Last updated: November 18, 2021

What Does Dissolved Carbonate Hardness (dKH) Mean?

The carbonate hardness of water, also known as carbonate alkalinity, refers to how the alkalinity of water is measured. It is almost always expressed as parts per million (ppm or mg/L), or in KH (dKH) degrees.

For optimal health of the species within, the dissolved carbonate hardness in an aquatic system is usually less than 4dKH.

An aquaponic system with a dissolved carbonate hardness does not have a much-buffering capacity and will often experience rapid swings in the water’s pH that occur frequently. In such a situation, fish often start to die.


Maximum Yield Explains Dissolved Carbonate Hardness (dKH)

To determine if the water’s pH is at 4dKH, a carbonate hardness water test should be performed. A carbonate hardness water test, called a KH, determines the water’s alkalinity and will reveal its buffering ability. If the carbonate hardness test reveals a 4dKH level then the water is considered to be in a state of dissolved carbonate hardness and the pH level must be stabilized for the well-being of the aquatic life.
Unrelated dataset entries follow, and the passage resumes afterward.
Lemma Rounds2_code512 r w0 w1 w2 w3 w4 w5 w6 w7 w8 w9 w10 w11 w12 w13 w14 w15 Ks :
  (let '(r, (w0, w1, w2, w3, w4, w5, w6, w7, w8, w9, w10, w11, w12, w13, w14, w15)) := Rounds2 r (w0, w1, w2, w3, w4, w5, w6, w7, w8, w9, w10, w11, w12, w13, w14, w15) in sha_rounds_from P Ks [] [w0; w1; w2; w3; w4; w5; w6; w7; w8; w9; w10; w11; w12; w13; w14; w15] r)
  = sha_rounds_from P (0xe49b69c19ef14ad2 :: 0xefbe4786384f25e3 :: 0x0fc19dc68b8cd5b5 :: 0x240ca1cc77ac9c65 :: 0x2de92c6f592b0275 :: 0x4a7484aa6ea6e483 :: 0x5cb0a9dcbd41fbd4 :: 0x76f988da831153b5 :: 0x983e5152ee66dfab :: 0xa831c66d2db43210 :: 0xb00327c898fb213f :: 0xbf597fc7beef0ee4 :: 0xc6e00bf33da88fc2 :: 0xd5a79147930aa725 :: 0x06ca6351e003826f :: 0x142929670a0e6e70 :: Ks) [] [w0; w1; w2; w3; w4; w5; w6; w7; w8; w9; w10; w11; w12; w13; w14; w15] r.
Proof.
  destruct r as [[[[[[[a b] c] d] e] f] g] h]. cbv beta iota zeta delta [Rounds2].
  do 16 (rewrite rounds_next512; word_of_rhs512; round_of_rhs512). reflexivity.
Qed.

Lemma Rounds3_code512 r w0 w1 w2 w3 w4 w5 w6 w7 w8 w9 w10 w11 w12 w13 w14 w15 Ks :
  (let '(r, (w0, w1, w2, w3, w4, w5, w6, w7, w8, w9, w10, w11, w12, w13, w14, w15)) := Rounds3 r (w0, w1, w2, w3, w4, w5, w6, w7, w8, w9, w10, w11, w12, w13, w14, w15) in sha_rounds_from P Ks [] [w0; w1; w2; w3; w4; w5; w6; w7; w8; w9; w10; w11; w12; w13; w14; w15] r)
  = sha_rounds_from P (0x27b70a8546d22ffc :: 0x2e1b21385c26c926 :: 0x4d2c6dfc5ac42aed :: 0x53380d139d95b3df :: 0x650a73548baf63de :: 0x766a0abb3c77b2a8 :: 0x81c2c92e47edaee6 :: 0x92722c851482353b :: 0xa2bfe8a14cf10364 :: 0xa81a664bbc423001 :: 0xc24b8b70d0f89791 :: 0xc76c51a30654be30 :: 0xd192e819d6ef5218 :: 0xd69906245565a910 :: 0xf40e35855771202a :: 0x106aa07032bbd1b8 :: Ks) [] [w0; w1; w2; w3; w4; w5; w6; w7; w8; w9; w10; w11; w12; w13; w14; w15] r.
Proof.
  destruct r as [[[[[[[a b] c] d] e] f] g] h]. cbv beta iota zeta delta [Rounds3].
  do 16 (rewrite rounds_next512; word_of_rhs512; round_of_rhs512). reflexivity.
Qed.

Lemma Rounds4_code512 r w0 w1 w2 w3 w4 w5 w6 w7 w8 w9 w10 w11 w12 w13 w14 w15 Ks :
  (let '(r, (w0, w1, w2, w3, w4, w5, w6, w7, w8, w9, w10, w11, w12, w13, w14, w15)) := Rounds4 r (w0, w1, w2, w3, w4, w5, w6, w7, w8, w9, w10, w11, w12, w13, w14, w15) in sha_rounds_from P Ks [] [w0; w1; w2; w3; w4; w5; w6; w7; w8; w9; w10; w11; w12; w13; w14; w15] r)
  = sha_rounds_from P (0x19a4c116b8d2d0c8 :: 0x1e376c085141ab53 :: 0x2748774cdf8eeb99 :: 0x34b0bcb5e19b48a8 :: 0x391c0cb3c5c95a63 :: 0x4ed8aa4ae3418acb :: 0x5b9cca4f7763e373 :: 0x682e6ff3d6b2b8a3 :: 0x748f82ee5defb2fc :: 0x78a5636f43172f60 :: 0x84c87814a1f0ab72 :: 0x8cc702081a6439ec :: 0x90befffa23631e28 :: 0xa4506cebde82bde9 :: 0xbef9a3f7b2c67915 :: 0xc67178f2e372532b :: Ks) [] [w0; w1; w2; w3; w4; w5; w6; w7; w8; w9; w10; w11; w12; w13; w14; w15] r.
Proof.
  destruct r as [[[[[[[a b] c] d] e] f] g] h]. cbv beta iota zeta delta [Rounds4].
  do 16 (rewrite rounds_next512; word_of_rhs512; round_of_rhs512). reflexivity.
Qed.

Lemma Rounds5_code512 r w0 w1 w2 w3 w4 w5 w6 w7 w8 w9 w10 w11 w12 w13 w14 w15 :
  Rounds5 r (w0, w1, w2, w3, w4, w5, w6, w7, w8, w9, w10, w11, w12, w13, w14, w15)
  = sha_rounds_from P (0xca273eceea26619c :: 0xd186b8c721c0c207 :: 0xeada7dd6cde0eb1e :: 0xf57d4f7fee6ed178 :: 0x06f067aa72176fba :: 0x0a637dc5a2c898a6 :: 0x113f9804bef90dae :: 0x1b710b35131c471b :: 0x28db77f523047d84 :: 0x32caab7b40c72493 :: 0x3c9ebe0a15c9bebc :: 0x431d67c49c100d4c :: 0x4cc5d4becb3e42b6 :: 0x597f299cfc657e2a :: 0x5fcb6fab3ad6faec :: 0x6c44198c4a475817 :: []) [] [w0; w1; w2; w3; w4; w5; w6; w7; w8; w9; w10; w11; w12; w13; w14; w15] r.
Proof.
  destruct r as [[[[[[[a b] c] d] e] f] g] h]. cbv beta iota zeta delta [Rounds5].
  do 14 (rewrite rounds_next512; word_of_rhs512; round_of_rhs512).
  do 2 (rewrite rounds_next512, next_word_last; word_of_rhs512; round_of_rhs512). reflexivity.
Qed.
With an aquatic dissolved carbonate hardness system of less than 4dKH, the water’s pH should be managed and measured on a daily basis. Needed adjustments will more than likely be required to alter the dissolved carbonate hardness system. A lack of carbonates in the system is not only deadly for fish but also promotes unwanted bacterial growth in the water. Managing the water’s pH is critical in aquaponics and hydroponic gardening. The ideal target pH for both systems is usually pH of 6.8 to 7.